As an avid Pterry fan, you have read Good Omens, yes? Neverwhere’s good, American Gods is better. Anansi Boys is great too. There should be plenty of threads about those last two here.
Smoke and Mirrors is great. I thought Neverwhere was okay, but kind of flawed. Some things about it were interesting, but fell kind of flat.
Neverwhere was first a BBC miniseries, and it’s on Netflix. I’ve seen the first episode. It’s not too bad, but it obviously had a very low budget. You have to be forgiving in that regard to enjoy it.
IMO, Neil Gaiman’s best writing is with the Sandman comics. I’ve read the first three volumes, and they are great. I don’t know if you knew this, but Neil Gaiman also co-wrote a book with Terry Pratchett. I haven’t read it yet.
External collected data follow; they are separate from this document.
(* ===== verification/User.v ===== *)
(** * Users and credentials ([user/mod.rs])

    [UserRepository] and [CredentialRepository]: the statements on [users] and
    [credentials], with the unique columns and the cascades of a user's
    deletion. *)

From stdpp Require Import base tactics list gmap strings.
From Stdlib Require Import ZArith Lia.
From S2P Require Import Prelude RustStr Redis Schema World Demo.

Local Open Scope auth_scope.

(** ** Statements *)

(** The row of an [INSERT] or [UPDATE], as the columns store it. *)
Definition user_row (u : User) : res string User :=
  let? email := varchar 255 (usr_email u) in
  let? username := varchar 255 (usr_username u) in
  let? first := varchar_opt 255 (usr_first_name u) in
  let? last := varchar_opt 255 (usr_last_name u) in
  Ok (mkUser (usr_id u) email (usr_email_verified u) username first last (usr_enabled u)
        (pg_ts (usr_created_at u)) (pg_ts (usr_updated_at u))).

Definition insert_user (u : User) : stmt unit := fun d =>
  let? row := user_row u in
  check! negb (has_row (users d) (usr_id u)) else unique_violation in
  check! no_row (fun x => usr_email x = usr_email row) (users d) else unique_violation in
  check! no_row (fun x => usr_username x = usr_username row) (users d) else unique_violation in
  Ok (tt, on_users <[usr_id u := row]> d).

(** [UPDATE users SET ... WHERE id = $1 RETURNING *]; [created_at] stays. *)
Definition update_user (u : User) : stmt (option User) := fun d =>
  match users d !! usr_id u with
  | None => Ok (None, d)
  | Some old =>
      let? row := user_row u in
      let row := mkUser (usr_id old) (usr_email row) (usr_email_verified row) (usr_username row)
                   (usr_first_name row) (usr_last_name row) (usr_enabled row)
                   (usr_created_at old) (usr_updated_at row) in
      check! no_row (fun x => usr_email x = usr_email row /\ usr_id x <> usr_id u) (users d)
        else unique_violation in
      check! no_row (fun x => usr_username x = usr_username row /\ usr_id x <> usr_id u) (users d)
        else unique_violation in
      Ok (Some row, on_users <[usr_id u := row]> d)
  end.

(** [DELETE FROM users WHERE id = $1], with [ON DELETE CASCADE] on every table
    that refers to a user; deleting the sessions cascades to their tokens. *)
Definition delete_user (id : Uuid) : stmt Z := fun d =>
  let gone := where_ (fun s => ses_user_id s = id) (user_sessions d) in
  Ok (if has_row (users d) id then 1%Z else 0%Z,
      mkPg (delete id (users d))
        (delete_where (fun c => cred_user_id c = id) (credentials d))
        (roles d)
        (base.filter (fun p => p.1 <> id) (user_roles d))
        (delete_where (fun s => ses_user_id s = id) (user_sessions d))
        (clients d) (redirect_uris d)
        (delete_where (fun t => rt_user_id t = id \/ rt_session_id t ∈ ses_id <$> gone)
           (refresh_tokens d))
        (delete_where (fun c => con_user_id c = id) (user_consents d))
        (delete_where (fun v => ev_user_id v = id) (email_verifications d))
        (delete_where (fun p => pr_user_id p = id) (password_resets d))).

Definition insert_credential (c : Credential) : stmt unit := fun d =>
  let? ty := varchar 50 (cred_type c) in
  let row := mkCredential (cred_id c) ty (cred_secret_data c) (cred_credential_data c)
               (pg_ts (cred_created_at c)) (pg_ts (cred_updated_at c)) (cred_user_id c) in
  check! negb (has_row (credentials d) (cred_id c)) else unique_violation in
  check! has_row (users d) (cred_user_id c) else foreign_key_violation in
  Ok (tt, on_credentials <[cred_id c := row]> d).

Definition update_credential (c : Credential) : stmt (option Credential) := fun d =>
  match credentials d !! cred_id c with
  | None => Ok (None, d)
  | Some old =>
      let? ty := varchar 50 (cred_type c) in
      let row := mkCredential (cred_id old) ty (cred_secret_data c) (cred_credential_data c)
                   (cred_created_at old) (pg_ts (cred_updated_at c)) (cred_user_id c) in
      check! has_row (users d) (cred_user_id c) else foreign_key_violation in
      Ok (Some row, on_credentials <[cred_id c := row]> d)
  end.

(** ** UserRepository *)

Section Users.
Context `{RedisServer} `{Env} `{UnicodeTables}.

(** SQL [LOWER] *)
Definition sql_lower (s : string) : string :=
  if is_ascii s then to_ascii_lowercase s else lower_table s.

Definition find_by_id (id : Uuid) : io (option User) :=
  fetch_optional (fun d => where_ (fun u => usr_id u = id) (users d)).

Definition find_by_email (email : string) : io (option User) :=
  let normalized := to_lowercase (trim email) in
  if is_empty normalized then ret None
  else fetch_optional (fun d => where_ (fun u => sql_lower (usr_email u) = normalized) (users d)).

Definition find_by_username (username : string) : io (option User) :=
  fetch_optional (fun d => where_ (fun u => usr_username u = username) (users d)).

(** [ORDER BY created_at DESC LIMIT $1] *)
Definition find_all (limit : Z) : io (list User) :=
  let! us := fetch_ordered (fun a b => (usr_created_at b <=? usr_created_at a)%Z)
               (fun d => rows (users d)) in
  ret (take (Z.to_nat limit) us).

Definition persist (user : User) : io unit := execute (insert_user user).
Definition update (user : User) : io (option User) := execute (update_user user).
Definition delete_by_id (id : Uuid) : io Z := execute (delete_user id).
End Users.

(** ** CredentialRepository *)

Module Credentials.
Section Credentials.
Context `{RedisServer} `{Env}.

Definition find_by_id (id : Uuid) : io (option Credential) :=
  fetch_optional (fun d => where_ (fun c => cred_id c = id) (credentials d)).

Definition find_by_user_id (user_id : Uuid) : io (list Credential) :=
  fetch_all (fun d => where_ (fun c => cred_user_id c = user_id) (credentials d)).

(** [LIMIT 1] *)
Definition find_first_by_user_id_and_type (user_id : Uuid) (ty : string) : io (option Credential) :=
  fetch_optional (fun d =>
    where_ (fun c => cred_user_id c = user_id /\ cred_type c = ty) (credentials d)).

Definition persist (c : Credential) : io unit := execute (insert_credential c).
Definition update (c : Credential) : io (option Credential) := execute (update_credential c).
End Credentials.
End Credentials.

(** ** Lookups by a unique column *)

Section Lookup.
Context `{RedisServer} `{EnvLaws} `{UnicodeTables}.

Lemma wp_find_user id Q w :
  pg_wf (pg w) ->
  Q (Ok (users (pg w) !! id)) (bump w) -> (forall c, Q (Err (EDb c)) (bump w)) ->
  wp (find_by_id id) Q w.
Proof.
  intros Hwf Hok Herr. unfold find_by_id. wp_step; [|done].
  by rewrite head_where_key by apply Hwf.
Qed.

(** The same with a database that answers. *)
Lemma wp_find_user_ok id Q w :
  pg_wf (pg w) -> pg_ok (tick w) -> Q (Ok (users (pg w) !! id)) (bump w) -> wp (find_by_id id) Q w.
Proof.
  intros Hwf Hpg Hok. unfold find_by_id. apply wp_fetch_optional_ok; [done|]. by rewrite head_where_key by apply Hwf.
Qed.
End Lookup.
(** ** Statements *)

Definition insert_client (c : Client) : stmt unit := fun d =>
  let? cid := varchar 255 (cl_client_id c) in
  let? name := varchar_opt 255 (cl_name c) in
  let? ty := varchar_opt 50 (cl_client_type c) in
  let row := {|
    cl_id := cl_id c; cl_client_id := cid; cl_client_secret := cl_client_secret c;
    cl_name := name; cl_client_type := ty; cl_grant_types := cl_grant_types c;
    cl_response_types := cl_response_types c; cl_scopes := cl_scopes c;
    cl_pkce_required := cl_pkce_required c; cl_enabled := cl_enabled c; cl_base_url := cl_base_url c;
    cl_description := cl_description c; cl_access_token_ttl := cl_access_token_ttl c;
    cl_refresh_token_ttl := cl_refresh_token_ttl c;
    cl_frontchannel_logout_uri := cl_frontchannel_logout_uri c;
    cl_backchannel_logout_uri := cl_backchannel_logout_uri c;
    cl_created_at := pg_ts (cl_created_at c); cl_updated_at := pg_ts (cl_updated_at c);
    cl_redirect_uris := [] |} in
  check! bool_decide (client_type_ok row) else check_violation in
  check! negb (has_row (clients d) (cl_id c)) else unique_violation in
  check! no_row (fun x => cl_client_id x = cid) (clients d) else unique_violation in
  Ok (tt, on_clients <[cl_id c := row]> d).

(** [UPDATE clients SET ... WHERE id = $1 RETURNING *]; the external
    [client_id] and [created_at] stay. *)
Definition update_client (c : Client) : stmt (option Client) := fun d =>
  match clients d !! cl_id c with
  | None => Ok (None, d)
  | Some old =>
      let? name := varchar_opt 255 (cl_name c) in
      let? ty := varchar_opt 50 (cl_client_type c) in
      let row := {|
        cl_id := cl_id old; cl_client_id := cl_client_id old; cl_client_secret := cl_client_secret c;
        cl_name := name; cl_client_type := ty; cl_grant_types := cl_grant_types c;
        cl_response_types := cl_response_types c; cl_scopes := cl_scopes c;
        cl_pkce_required := cl_pkce_required c; cl_enabled := cl_enabled c;
        cl_base_url := cl_base_url c; cl_description := cl_description c;
        cl_access_token_ttl := cl_access_token_ttl c; cl_refresh_token_ttl := cl_refresh_token_ttl c;
        cl_frontchannel_logout_uri := cl_frontchannel_logout_uri c;
        cl_backchannel_logout_uri := cl_backchannel_logout_uri c;
        cl_created_at := cl_created_at old; cl_updated_at := pg_ts (cl_updated_at c);
        cl_redirect_uris := [] |} in
      check! bool_decide (client_type_ok row) else check_violation in
      Ok (Some row, on_clients <[cl_id c := row]> d)
  end.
Franz Kafka was a German writer, best known for the story “The Metamorphosis”.
Neverwhere worked better for me as a TV show with bad BBC special effects (which I’m pretty sure it was first) than it did as a book. Not that it was a bad book, but it was a slightly better tv show.
Well, I started with Marvel 1602 and am now onto American Gods. I wanted to read Sandman, but I flipped through the first graphic novel in a bookstore and hated the artwork. Not Neil’s fault, since he only wrote the thing, but I couldn’t get past how much I didn’t like looking at it.
When I am done with American Gods, I plan to move onto Neverwhere and Good Omens.
Sandman is unquestionably Gaiman’s masterpiece. That doesn’t necessarily mean you want to read it before anything else, but it’s also incredibly accessible, moreso than American Gods IMHO. You’re not a Gaiman fan until you’ve read it.
bouv, the art in Sandman changes dramatically five or six issues in, when Sam Keith quit. The coloring also gets better by the end of that volume. And whie I’m on the subject, the style of the book changes pretty significantly as well; the first seven issues are rather different than most of the series that follows, with issue #8 the first one that really feels the way the rest of the series feels. (Gaiman has said that that’s where he found his sea-legs, so to speak.)
It’s interesting, just yesterday I was thinking about how much Sandman has affected my own writing.
Personally, I started by dipping my toes into the Sandman. I still haven’t read most of that series, but I bought Neverwhere and Good Omens. I fell utterly in love with Good Omens, enjoyed Neverwhere, plan to re-read American Gods for the third time later this year, really enjoyed Anansi Boys and could hardly put down Stardust.
I agree that Sandman is both really accessible and enjoyable - I think it’s a good place to start. Good Omens is good, especially since you’re also a Pratchett fan, and think Neverwhere or American Gods would also make good starting points.
BTW, I recently saw Mirrormask and really liked it, but I can see how it might not be for everyone.
As far as things that wouldn’t make good starting points, I think Mr. Punch and Black Orchid might not be the best starts.
Loved Neverwhere, which I’d call a fantasy with healthy doses of both horror and humor, sometimes simultaneously (which isn’t easy to pull off). Here Gaiman created one of my favorite fantasy worlds that I’ve visited recently.
Loved Coraline: manages to be genuinely creepy while still being a children’s book.
Loved Anansi Boys. It covered some of the same ground that both Gaiman and others have been over, but it did so very well.
Enjoyed Good Omens and American Gods but thought both were overrated; they didn’t live up to the enormous praise I’ve seen both here and elsewhere. Good Omens is neither my favorite Gaiman nor my favorite Pratchett. American Gods had some good ideas that I imagine could have been developed better, and the book was a bit overly long, sprawling, and Stephen King-y.
It’s not his most financially accessible work! I’ve been interested in reading it, but it looks like the whole thing would set me back a couple hundred dollars.
I picked up “American Gods” one day in the middle of reading dry spell–fiction had just turned to dust for me, and I was glum about it, as reading has been one of the greatest pleasures of my life.
Could not put the book down. I honestly never knew what was going to happen next, and I needed to know! And the premise is so strikingly original (at least to me). What an idea!
I really, really enjoyed it, and have gone on to read most everything else, and hope to get to Sandman.
Public library to the rescue! If they don’t have the Sandman volumes (and you have a pretty cool library if they already do), you should be able to request each book via inter-library loan (for free). Now you have no excuse not to read them!
Also, you don’t have to get tham all at once – buy the first one, ruminate on it a tetch, then get The Doll’s House, etc. Heck, it took me the better part of five years to get the whole thing. (Of course, that was partly because he was still writing 'em.)
Oh, and it looks somewhat bigger than it is – the series is ten volumes, from Preludes & Nocturnes to The Wake. There are two later Sandman books, but they came after the series had been over for some time and are more like revisiting the ol’ homestead than they are a part of the actual story. Not to say they aren’t good (Dream Hunters especially; I found Endless Nights to be uneven in the extreme).